Hij ging op een muurtje zitten en leek plots weer oud en vermoeid te worden.

 

Ik bood geen verzet tegen het bevel, aangezien de heerlijke aanblik van het meisje meer dan voldoende was om moed en nieuwsgierigheid te wekken. Als iemand me betrapte, nou, dan zou ik de uitleg improviseren dat ik daar was in dienst van een edele heer, een onderdaan van Zijne Majesteit de allerchristelijkste koning Lodewijk xiv van Frankrijk, die uitsluitend zich verstout had de grenzen van de villa te overschrijden uit verlangen om de eigenaar, wie het ook was, hulde te brengen. Was Het Schip trouwens niet altijd al, zoals Atto had gezegd, een bakermat van Frankrijk in Rome?

Nadat ik tevergeefs de laan had verkend waarin de heer en het meisje waren verschenen, drong ik een zijpad in, vervolgens weer één en weer één, waarbij ik uiteindelijk telkens uitkwam op de grote binnenplaats van de ingang. Geen enkel resultaat: de twee leken in het niets verdwenen. Misschien waren ze de villa binnen gegaan, bedacht ik. Ja, dat moest wel zo zijn.

Toen ik bij abt Melani kwam, was het net of hij weer wat kleur had gekregen.

‘Voelt u zich beter?’ vroeg ik.

‘Welja, welja. Het is niets, alleen een... een vluchtige impressie.’

Hij leek me niettemin nog geschokt. Het was haast of iemand hem net een ernstig, onverwacht bericht had meegedeeld. Hoewel hij lekker bleef zitten, leunde hij op de stok.

‘Als u zich beter voelt, kunnen we misschien gaan,’ waagde ik.

‘Welnee, het is hier lang niet verkeerd. Bovendien hebben we geen haast. Wat een dorst; ik heb echt enorme dorst.’

Zo bereikten we een van de twee fonteinen, waar hij dronk, terwijl ik hem hielp zijn evenwicht te bewaren.

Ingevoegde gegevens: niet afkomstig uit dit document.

(** A thread whose frame is in place joins the ring. *)
Lemma thread_added M l C K m' t th0 lo top c :
  sched_rep M l C K → t ∉ l →
  (∀ u lo' hi' x, u ∈ l → K !! u = Some (lo', hi') → lo' ≤ x < hi' → m' !! x = mm M !! x) →
  (∀ u lo' hi', K !! u = Some (lo', hi') → hi' ≤ lo ∨ top ≤ lo') →
  0 ≤ lo → lo + 56 ≤ top → top < 2 ^ 64 → mapped m' lo (top - lo) →
  suspended m' (top - 56) c → Forall word64 (frame c) → stack_pointer th0 = top - 56 →
  ∃ s' th, sched_add_thread (put_thread (sc M) t th0) (rf (rg M)) t = Ok (s', rf (rg M)) ∧
    sched_rep (mk_machine m' s' (rg M)) (current (sc M) :: t :: tail l) (<[t := c]> C) (<[t := (lo, top)]> K) ∧
    threads s' !! t = Some th ∧ id th = next_thread_id (sc M) ∧ stack_base th = stack_base th0 ∧
    current s' = current (sc M) ∧ next_thread_id s' = u64 (next_thread_id (sc M) + 1).
Proof.
  intros [Hring Hlock Hregs Hstk Hdis Hsv Hrsp] Hnin Hkeep Hfar H0 Hlo Htop Hm Hsus Hw Hsp.
  destruct (ring_cons _ _ _ Hring) as [l' ->]. simpl.
  set (cur := current (sc M)) in *.
  assert (Hne : cur ≠ t) by set_solver.
  assert (Hring0 : ring (threads (put_thread (sc M) t th0)) cur (cur :: l')).
  { destruct Hring as (Hh & Hnd & Hl). split_and!; [done | done |].
    eapply links_ext; [exact Hl|]. intros a u Ha Hu. exists u. simpl.
    rewrite lookup_insert_ne; [done | set_solver]. }
  destruct (sched_add_thread_spec (put_thread (sc M) t th0) (rf (rg M)) t th0 l' Hring0 Hlock)
    as (s' & -> & Hcur & Hlk & Hnid & Hr & (th & Hth & Hid & Hspt & Hbase) & Hoth);
    [simpl; apply lookup_insert_eq | done |].
  change (current (put_thread (sc M) t th0)) with cur in *.
  exists s', th. split_and!; [done | | done | done | done | done | done]. constructor; simpl.
  - by rewrite Hcur.
  - done.
  - done.
  - intros u Hu. destruct (decide (u = t)) as [->|Hut].
    + exists lo, top. rewrite lookup_insert_eq. by split_and!; try lia.
    + destruct (Hstk u) as (lo' & hi' & HK & ? & ? & Hmu); [set_solver|].
      exists lo', hi'. rewrite lookup_insert_ne by done. split_and!; [done | done | done |].
      intros x Hx. rewrite (Hkeep u lo' hi') by (try done; unfold in_range in *; (lia || set_solver)).
      by apply Hmu.
  - intros u v lo1 hi1 lo2 hi2 Huv Hu Hv. destruct (decide (u = t)) as [->|Hut].
    + rewrite lookup_insert_eq in Hu. injection Hu as <- <-.
      rewrite lookup_insert_ne in Hv by done. specialize (Hfar v _ _ Hv). lia.
    + rewrite lookup_insert_ne in Hu by done. destruct (decide (v = t)) as [->|Hvt].
      * rewrite lookup_insert_eq in Hv. injection Hv as <- <-. specialize (Hfar u _ _ Hu). lia.
      * rewrite lookup_insert_ne in Hv by done. by apply (Hdis u v).
  - intros u tu Hu Hucur Htu. rewrite Hcur in Hucur. destruct (decide (u = t)) as [->|Hut].
    + exists c, lo, top. rewrite !lookup_insert_eq. rewrite Hth in Htu. injection Htu as <-.
      rewrite Hspt, Hsp. split_and!; try done; lia.
    + rewrite Hoth in Htu by done. simpl in Htu. rewrite lookup_insert_ne in Htu by done.
      destruct (Hsv u tu) as (c' & lo' & hi' & HC & HK & [Hsu Hrs] & Hwc & Hb1 & Hb2); [set_solver | done | done |].
      exists c', lo', hi'. rewrite !lookup_insert_ne by done. split_and!; try done. split; [|done].
      intros i v Hi. rewrite <-(Hsu i v Hi). apply load_le_agree. intros x Hx.
      apply lookup_lt_Some in Hi. simpl in Hi.
      apply (Hkeep u lo' hi'); [set_solver | done | unfold in_range in Hx; lia].
  - rewrite Hcur. fold cur in Hrsp. by rewrite lookup_insert_ne.
Qed.

Lemma sched_add_slice s f t s' f' : sched_add_thread s f t = Ok (s', f') → ticks_since_switch s' = ticks_since_switch s.
Proof. unfold sched_add_thread. intros H0. repeat through H0. by injection H0 as <- _. Qed.

(** ** Executions

    Between calls of the scheduler the running thread does what it likes with
    its registers and with all memory but the stacks of the other threads, above
    the room a switch needs. The calls are the events: a tick of the timer, a
    [sched_yield], the start of the thread [t] (whose object and stack are new;
    its initial frame is in place when [sched_add_thread] is called). *)
Definition not_others (K : gmap Z (Z * Z)) (t x : Z) : Prop := ∀ u, u ≠ t → ¬ in_stack K u x.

We liepen terug naar de laantjes, nu en dan naar Het Schip kijkend, waar het weer stil geworden was. Atto had me bij de arm genomen en leunde zwaar op me.

‘Zoals ik al zei, behoort de villa toe aan Elpidio Benedetti, die hem erfde van een familielid van Mazarin,’ bracht hij me in herinnering, ‘maar je weet niet wie dat was. Dat zal ik je vertellen. Filippo Giuliano Mancini, de hertog de Nevers, de broer van een van de beroemdste vrouwen van Frankrijk: Maria Mancini, de Connétablesse Colonna.’

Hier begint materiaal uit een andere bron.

(* ===== verification/Thread.v ===== *)
(** * Threads (kernel/sched/thread.c)

    [thread_create] over the heap, the VMM and the scheduler. A [struct
    thread] is an object of the thread store (Sched.v) at the address [kmalloc]
    returns; the store owns its 32 bytes from then on. *)

From S2P Require Import Prelude Word Mem FrameAlloc RefAlloc Paging Isr Vmm AddressSpace Heap Spinlock Stack Sched.

(** ** Operations *)

Definition THREAD_STACK_PAGES : Z := 4.

(** [sizeof(struct thread)]. *)
Definition sizeof_thread : Z := 32.

(** The object in fresh memory: the fields have the values of its bytes. *)
Definition fresh_thread (m : mem) (t : Z) : res thread :=
  sp ← load64 m t; base ← load64 m (t + 8); i ← load64 m (t + 16); nx ← load64 m (t + 24);
  Ok (mk_thread sp base i nx).

(** The virtual memory once [vmm_alloc_guarded] has mapped [n] bytes at [a] to
    zero-filled frames (AddressSpace.v). *)
Definition with_pages (m : mem) (a n : Z) : mem := zeros a n ∪ m.

(** [*(--sp) = v]. *)
Definition store_down (m : mem) (sp v : Z) : res (mem * Z) :=
  let sp := u64 (sp - 8) in
  m ← store64 m sp v; Ok (m, sp).

(** The frame [context_switch] and [thread_trampoline] expect. *)
Definition initial_frame (m : mem) (top trampoline entry arg : Z) : res (mem * Z) :=
  '(m, sp) ← store_down m top trampoline;
  '(m, sp) ← store_down m sp 0;
  '(m, sp) ← store_down m sp 0;
  '(m, sp) ← store_down m sp entry;
  '(m, sp) ← store_down m sp arg;
  '(m, sp) ← store_down m sp 0;
  store_down m sp 0.

Section thread_create.
Context {A : Type} `{FrameAllocator A}.

(** [fl] is the heap's [free_list]; the machine's memory is the kernel's
    virtual memory, its registers hold the flags. *)
Definition thread_create (fl : Z) (M : machine) (w : world A) (trampoline entry arg : Z)
  : res (Z * machine * world A) :=
  '(t, m) ← kmalloc fl (mm M) sizeof_thread;
  if t =? 0 then Ok (0, mk_machine m (sc M) (rg M), w)
  else
    '(stack, w) ← vmm_alloc_guarded w THREAD_STACK_PAGES VMM_WRITABLE;
    if stack =? 0 then
      m ← kfree m t;
      Ok (0, mk_machine m (sc M) (rg M), w)
    else
      let m := with_pages m stack (THREAD_STACK_PAGES * PAGE_SIZE) in
      '(m, sp) ← initial_frame m (u64 (stack + THREAD_STACK_PAGES * PAGE_SIZE)) trampoline entry arg;
      th ← fresh_thread m t;
      let s := put_thread (sc M) t (mk_thread sp stack (id th) (Sched.next th)) in
      '(s, f) ← sched_add_thread s (rf (rg M)) t;
      Ok (t, mk_machine m s (set_rf (rg M) f), w).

Ik sloeg mijn ogen op. Ik zou geen trucs meer hoeven te verzinnen om Buvat halve waarheden te ontfutselen: de abt was eindelijk de sluier van de geheimzinnige Maria aan het oplichten.

Het was op dat moment alsof ik opnieuw het weemoedige motief van de folía uit de villa hoorde komen. Het was niet dezelfde folía van eerst – aangekondigd in zwijgzaam clair-obscur –, het klonk meer van binnenuit en bekwamer, verder weg en afstandelijker; een viola da gamba misschien, of une voix humaine, een menselijke stem, elegisch en schemerig.

 

Maar Atto leek het niet te horen. Hij zweeg aanvankelijk even, als om de boog van gevoelens in zichzelf te spannen en de pijl van het verhaal goed af te schieten.

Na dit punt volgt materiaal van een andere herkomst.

(** The width and the length modifiers of a directive. *)
Lemma width_length_spec p l wd l2 k l3 :
  (∀ st, P st → cstr (s_mem st) p l) → span_digits l = (wd, l2) → span_l l2 = (k, l3) →
  decimal 0 wd ≤ INT_MAX → Z.of_nat k ≤ INT_MAX →
  (∀ st, P st →
    width_loop (mem_fuel (s_mem st)) (s_mem st) p 0 = Ok (decimal 0 wd, p + Z.of_nat (length wd)) ∧
    length_loop (mem_fuel (s_mem st)) (s_mem st) (p + Z.of_nat (length wd)) 0 =
      Ok (Z.of_nat k, p + Z.of_nat (length wd) + Z.of_nat k) ∧
    cstr (s_mem st) (p + Z.of_nat (length wd) + Z.of_nat k) l3) ∧
  (length l3 ≤ length l)%nat.
Proof.
  intros Hs Hwd Hk Hwb Hkb. pose proof (span_digits_app _ _ _ Hwd) as E1. pose proof (span_l_app _ _ _ Hk) as E2. split.
  - intros st HP. pose proof (Hs st HP) as H1.
    assert (H2 : cstr (s_mem st) (p + Z.of_nat (length wd)) l2) by (apply cstr_app; by rewrite <-E1).
    pose proof (cstr_size _ _ _ H1). pose proof (cstr_size _ _ _ H2). split_and!.
    + eapply width_loop_spec; [exact H1 | exact Hwd | done | done | unfold mem_fuel; lia].
    + rewrite <-(Z.add_0_l (Z.of_nat k)) at 1. eapply length_loop_spec; [exact H2 | exact Hk | done | lia | unfold mem_fuel; lia].
    + rewrite <-(length_replicate k (ch "l")). apply cstr_app. by rewrite <-E2.
  - apply (f_equal length) in E1, E2. rewrite length_app in E1, E2. lia.
Qed.

Lemma kvprintf_loop_spec n fuel st p l ds args o :
  P st → (∀ st', P st' → cstr (s_mem st') p l) → parse n l = Some ds → render str_at ds args = Some o →
  (length l < fuel)%nat → kvprintf_loop emit s_mem fuel st p args = emit_all st o.
Proof.
  revert fuel st p l ds args o. induction n as [|n IH]; intros fuel st p l ds args o HP Hs Hparse Hr Hf; [done|].
  destruct fuel as [|fuel]; [lia|]. simpl in Hparse. cbn [kvprintf_loop].
  rewrite (cstr_char _ _ _ (Hs st HP)). cbn [mbind res_bind].
  destruct l as [|c l]; [injection Hparse as <-; simpl in Hr; by injection Hr as <-|].
  destruct (cstr_head _ _ _ _ (Hs st HP)) as [_ Hc0]. rewrite (proj2 (Z.eqb_neq c 0)) by lia. simpl in Hf.
  assert (Hs1 : ∀ st', P st' → cstr (s_mem st') (p + 1) l) by (intros st' HP'; by eapply cstr_tail, Hs).
  destruct (Z.eqb_spec c (ch "%")) as [->|Hne]; cbn [negb] in *.
  2: { destruct (parse n l) as [ds'|] eqn:Hp; [|done]. injection Hparse as <-. simpl in Hr.
       destruct (render str_at ds' args) as [o'|] eqn:Hr'; [|done]. injection Hr as <-. cbn [emit_all].
       destruct (emit st c) as [st1| | |] eqn:He; cbn [mbind res_bind]; [|done..].
       eapply (IH fuel st1 (p + 1) l); eauto; lia. }
  rewrite (cstr_char _ _ _ (Hs1 st HP)). cbn [mbind res_bind].
  destruct l as [|c l]; [injection Hparse as <-; simpl in Hr; by injection Hr as <-|].
  destruct (cstr_head _ _ _ _ (Hs1 st HP)) as [_ Hc1]. rewrite (proj2 (Z.eqb_neq c 0)) by lia. simpl in Hf.
  destruct (flag_spec (p + 1) c l Hs1) as (z & p1 & l1 & -> & Hl1 & Hs2 & Hlen1). rewrite Hl1 in Hparse.
  destruct (span_digits l1) as [wd l2] eqn:Hwd. destruct (span_l l2) as [k l3] eqn:Hk.
  destruct (Z.ltb_spec INT_MAX (decimal 0 wd)) as [|Hwb]; [done|].
  destruct (Z.ltb_spec INT_MAX (Z.of_nat k)) as [|Hkb]; [done|]. cbn [orb] in Hparse.
  pose proof (decimal_ge 0 _ _ _ Hwd ltac:(lia)) as Hw0.
  destruct (width_length_spec p1 l1 wd l2 k l3 Hs2 Hwd Hk Hwb Hkb) as [Hwl Hlen3].
  destruct (Hwl st HP) as (-> & Hw2 & Hs4). cbn [mbind res_bind]. rewrite Hw2. cbn [mbind res_bind].
  rewrite (cstr_char _ _ _ Hs4). cbn [mbind res_bind].
  destruct l3 as [|conv l3]; [done|]. destruct (parse n l3) as [ds'|] eqn:Hp; [|done].
  injection Hparse as <-. simpl in Hr.
  assert (Hf3 : (length l3 < fuel)%nat) by (simpl in Hlen3; lia).
  assert (Hs5 : ∀ st', P st' → cstr (s_mem st') (p1 + Z.of_nat (length wd) + Z.of_nat k + 1) l3)
    by (intros st' HP'; eapply cstr_tail, Hwl, HP').
  assert (Hgo : ∀ o1 o2 ap, render str_at ds' ap = Some o2 →
    (' (st, ap) ← (st ← emit_all st o1; Ok (st, ap));
       kvprintf_loop emit s_mem fuel st (p1 + Z.of_nat (length wd) + Z.of_nat k + 1) ap) = emit_all st (o1 ++ o2)).
  { intros o1 o2 ap Ho2. rewrite emit_all_app.
    destruct (emit_all st o1) as [st1| | |] eqn:He; cbn [mbind res_bind]; [|done..].
    eapply IH; eauto using P_emit_all. }
  destruct (takes_arg conv) eqn:Ht.
  - destruct args as [|a args]; [done|].
    destruct (render_conv str_at z (decimal 0 wd) (0 <? Z.of_nat k) conv a) as [o1|] eqn:Ho1; [|done].
    simpl in Hr. destruct (render str_at ds' args) as [o2|] eqn:Ho2; [|done]. injection Hr as <-.
    rewrite (convert_spec st conv z _ _ a args o1) by done. by apply Hgo.
  - destruct (render str_at ds' args) as [o2|] eqn:Ho2; [|done]. injection Hr as <-.
    rewrite convert_plain by done. by apply Hgo.
Qed.

Lemma kvprintf_spec st fmt l ds args o :
  P st → (∀ st', P st' → cstr (s_mem st') fmt l) → parse_format l = Some ds →
  render str_at ds args = Some o → kvprintf emit s_mem st fmt args = emit_all st o.
Proof.
  intros HP Hs Hp Hr. pose proof (cstr_size _ _ _ (Hs st HP)). unfold kvprintf.
  eapply kvprintf_loop_spec; eauto. unfold mem_fuel. lia.
Qed.
End sink.

(** ** Lemmas: reading numerals back *)

Definition char_digit (c : Z) : Z :=
  if c <=? ch "9" then c - ch "0" else if c <=? ch "F" then c - ch "A" + 10 else c - ch "a" + 10.

Definition number_value (base : Z) (l : list Z) : Z := foldl (λ n c, n * base + char_digit c) 0 l.

Definition signed_value (l : list Z) : Z :=
  match l with
  | c :: l' => if c =? ch "-" then - number_value 10 l' else number_value 10 l
  | [] => 0
  end.

Lemma char_digit_char (up : bool) d : 0 ≤ d < 16 → char_digit (digit_char up d) = d.
Proof.
  intros Hd. unfold char_digit, digit_char.
  change (ch "0") with 48. change (ch "9") with 57. change (ch "A") with 65. change (ch "F") with 70.
  change (ch "a") with 97. destruct (Z.ltb_spec d 10).
  - rewrite (proj2 (Z.leb_le _ _)) by lia. lia.
  - destruct up; [rewrite (proj2 (Z.leb_gt _ 57)), (proj2 (Z.leb_le _ 70)) by lia
      | rewrite (proj2 (Z.leb_gt _ 57)), (proj2 (Z.leb_gt _ 70)) by lia]; lia.
Qed.

Lemma numeral_ne k base v : numeral (S k) base v ≠ [].
Proof. simpl. by intros [_ ?]%app_eq_nil. Qed.

Lemma numeral_digits k base v d : 1 < base → 0 ≤ v → d ∈ numeral k base v → 0 ≤ d < base.
Proof.
  intros Hb. revert v. induction k as [|k IH]; intros v Hv; simpl; [by intros ?%elem_of_nil|].
  rewrite elem_of_app, list_elem_of_singleton. intros [Hd| ->]; [|apply Z.mod_pos_bound; lia].
  destruct (v <? base); [by apply elem_of_nil in Hd|]. apply (IH (v / base)); [apply Z.div_pos; lia | done].
Qed.

Lemma number_value_text (up : bool) k base v :
  1 < base ≤ 16 → 0 ≤ v < base ^ Z.of_nat k → number_value base (digit_char up <$> numeral k base v) = v.
Proof.
  intros Hb. unfold number_value. revert v. induction k as [|k IH]; intros v Hv; [simpl in *; lia|].
  cbn [numeral]. rewrite fmap_app, foldl_app. cbn [fmap list_fmap foldl].
  rewrite char_digit_char by (pose proof (Z.mod_pos_bound v base); lia).
  destruct (Z.ltb_spec v base) as [Hlt|Hge]; simpl; [rewrite Z.mod_small by lia; lia|].
  rewrite IH; [pose proof (Z.div_mod v base); lia|]. split; [apply Z.div_pos; lia|].
  apply Z.div_lt_upper_bound; [lia|]. rewrite <-Z.pow_succ_r by lia.
  replace (Z.succ (Z.of_nat k)) with (Z.of_nat (S k)) by lia. lia.
Qed.

Lemma number_value_zeros base n l :
  number_value base (replicate n (ch "0") ++ l) = number_value base l.
Proof. unfold number_value. rewrite foldl_app. f_equal. induction n as [|n IH]; simpl; done. Qed.

(** No leading zeros: the first digit of a positive number is not zero. *)
Lemma numeral_head k base v d :
  1 < base → 0 < v < base ^ Z.of_nat k → head (numeral k base v) = Some d → 0 < d.
Proof.
  intros Hb. revert v. induction k as [|k IH]; intros v Hv; simpl; [done|].
  destruct (Z.ltb_spec v base) as [Hlt|Hge]; simpl.
  - rewrite Z.mod_small by lia. intros [= <-]. lia.
  - assert (H1 : 0 < v / base < base ^ Z.of_nat k).
    { split; [apply Z.div_str_pos; lia|]. apply Z.div_lt_upper_bound; [lia|].
      rewrite <-Z.pow_succ_r by lia. replace (Z.succ (Z.of_nat k)) with (Z.of_nat (S k)) by lia. lia. }
    destruct (numeral k base (v / base)) as [|e l] eqn:He; simpl.
    + destruct k; [simpl in H1; lia|]. simpl in He. destruct (v / base <? base); simpl in He; [discriminate | by apply app_eq_nil in He as [_ ?]].
    + intros [= <-]. apply (IH (v / base)); [done | by rewrite He].
Qed.

(** ** The sink of [ksnprintf] *)

Section snprintf.
Context (m0 : mem) (bufp size : Z).

(** Only the buffer has changed. *)
Definition ctx_ok (ctx : snprintf_ctx) : Prop :=
  buf ctx = bufp ∧ s_size ctx = size ∧ 0 ≤ written ctx < 2 ^ 64 ∧
  modifies (in_range bufp size) m0 (s_m ctx).

Hypothesis size_range : 0 ≤ size < 2 ^ 64.
Hypothesis buf_pos : 0 < bufp.
Hypothesis m0_addr : ∀ x, is_Some (m0 !! x) → 0 ≤ x < 2 ^ 64.
Hypothesis buf_mapped : mapped m0 bufp size.

Lemma snprintf_emit_ok ctx c ctx' : ctx_ok ctx → snprintf_emit ctx c = Ok ctx' → ctx_ok ctx'.
Proof.
  intros (Hb & Hs & Hw & Hm). unfold snprintf_emit. rewrite Hb, Hs.
  assert (Hu := u64_range (written ctx + 1)).
  destruct (Z.ltb_spec (u64 (written ctx + 1)) size) as [Hlt|Hge].
  - unfold store8. destruct (s_m ctx !! (bufp + written ctx)) as [b|] eqn:Hx; [|done].
    intros [= <-]. split_and!; [done | done | simpl; lia | simpl; lia |]. simpl.
    etransitivity; [exact Hm|].
    assert (Hx' : is_Some (m0 !! (bufp + written ctx))) by (apply Hm; by eexists).
    specialize (m0_addr _ Hx'). rewrite u64_small in Hlt by lia.
    eapply modifies_mono, modifies_insert; [intros y ->; unfold in_range; lia | by eexists].
  - intros [= <-]. split_and!; [done | done | simpl; lia | simpl; lia | done].
Qed.

Lemma snprintf_emit_all ctx o :
  ctx_ok ctx → written ctx + Z.of_nat (length o) < 2 ^ 64 →
  ∃ ctx', emit_all snprintf_emit ctx o = Ok ctx' ∧ ctx_ok ctx' ∧
    written ctx' = written ctx + Z.of_nat (length o) ∧
    modifies (in_range (bufp + written ctx) (size - written ctx)) (s_m ctx) (s_m ctx') ∧
    (∀ i b, o !! i = Some b → written ctx + Z.of_nat i + 1 < size →
       s_m ctx' !! (bufp + written ctx + Z.of_nat i) = Some b).
Proof.
  revert ctx. induction o as [|c o IH]; intros ctx Hok Hlen; simpl in *.
  - exists ctx. split_and!; [done | done | lia | done | done].
  - assert (Hstep : ∃ ctx1, snprintf_emit ctx c = Ok ctx1 ∧ written ctx1 = written ctx + 1 ∧
      modifies (in_range (bufp + written ctx) (size - written ctx)) (s_m ctx) (s_m ctx1) ∧
      (written ctx + 1 < size → s_m ctx1 !! (bufp + written ctx) = Some c)).
    { destruct Hok as (Hb & Hs & Hw & Hm). unfold snprintf_emit. rewrite Hb, Hs, u64_small by lia.
      destruct (Z.ltb_spec (written ctx + 1) size) as [Hlt|Hge].
      - assert (Hx : is_Some (s_m ctx !! (bufp + written ctx)))
          by (apply Hm, buf_mapped; unfold in_range; lia).
        rewrite store8_mapped by done. eexists. split_and!; [done | done | | intros _; apply lookup_insert_eq].
        eapply modifies_mono, modifies_insert; [intros y ->; unfold in_range; lia | done].
      - eexists. split_and!; [done | done | done | simpl; lia]. }
    destruct Hstep as (ctx1 & He & Hw1 & Hm1 & Hv1). rewrite He. cbn [mbind res_bind].
    destruct (IH ctx1) as (ctx' & -> & Hok' & Hw' & Hm' & Hv'); [by eapply snprintf_emit_ok | lia |].
    exists ctx'. split_and!; [done | done | lia | |].
    + etransitivity; [exact Hm1|]. eapply modifies_mono; [|exact Hm']. unfold in_range. lia.
    + intros [|i] b Hi Hlt; simpl in Hi.
      * injection Hi as <-. rewrite Z.add_0_r, (modifies_lookup _ _ _ _ Hm'); [apply Hv1; lia|].
        unfold in_range. lia.
      * rewrite <-(Hv' i b Hi) by lia. f_equal. lia.
Qed.
End snprintf.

‘Denk eraan, jongen, een hart schittert maar eenmaal in het leven voor een ander: en dat is alles.’

Ik wist waar hij op doelde. Buvat had het erover gehad: de eerste liefde van de allerchristelijkste koning was ook zijn grootste liefde geweest. En de dame in kwestie was uitgerekend zij, Maria Mancini, het nichtje van kardinaal Mazarin. Maar de staatsraison had bruusk een einde aan die relatie gemaakt.

‘Lodewijk speelde met Maria zijn kaart en verloor,’ vervolgde hij, zonder te merken dat hij zijn koning wel heel familiair was gaan aanduiden.

‘Het was een grote hartstocht, en die werd onderdrukt, verpletterd, vertrapt, tegen de wetten van de natuur en de liefde in. Ofschoon dat gebeurde binnen een bepaalde plaats en een bepaalde tijd en tussen twee eenzame zielen, was de reactie van de onnatuurlijk onderdrukte krachten buitensporig. Die gemiste liefde, beste jongen, heeft de wraakengelen naar de aarde geroepen: Oorlog, Honger, Voedselgebrek en Dood. Het lot van enkelingen en hele volkeren, de geschiedenis van Frankrijk en Europa: alles is meegesleept door de wraakzucht van de Erinyen die zijn opgestaan uit de asresten van die liefde.’

Het was de wraak van de geschiedenis om dat ontzegde lot, om dat geleden onrecht; naar de maat van de rede gemeten gering, berekend met die van het hart enorm.

Met niemand anders, ook met koningin-moeder Anna niet, zou de jonge koning ooit de verstandhouding delen die hem aan Maria bond.

‘Doorgaans wordt het wederzijds en duurzaam begrip der harten aan zachtmoedige lieden vergund,’ sprak abt Melani plechtig, ‘dat wil zeggen aan lieden die hun hartstochten niet laten groeien dan in nederige, nette tuintjes. Mannen en vrouwen die daarentegen de volle bloei van het bos in hun gemoed huisvesten, is het slechts gegeven om even absolute als vluchtige hartstochten te ondervinden, strovuren die een maanloze nacht kunnen verlichten, maar niet langer duren dan die nacht zelf.’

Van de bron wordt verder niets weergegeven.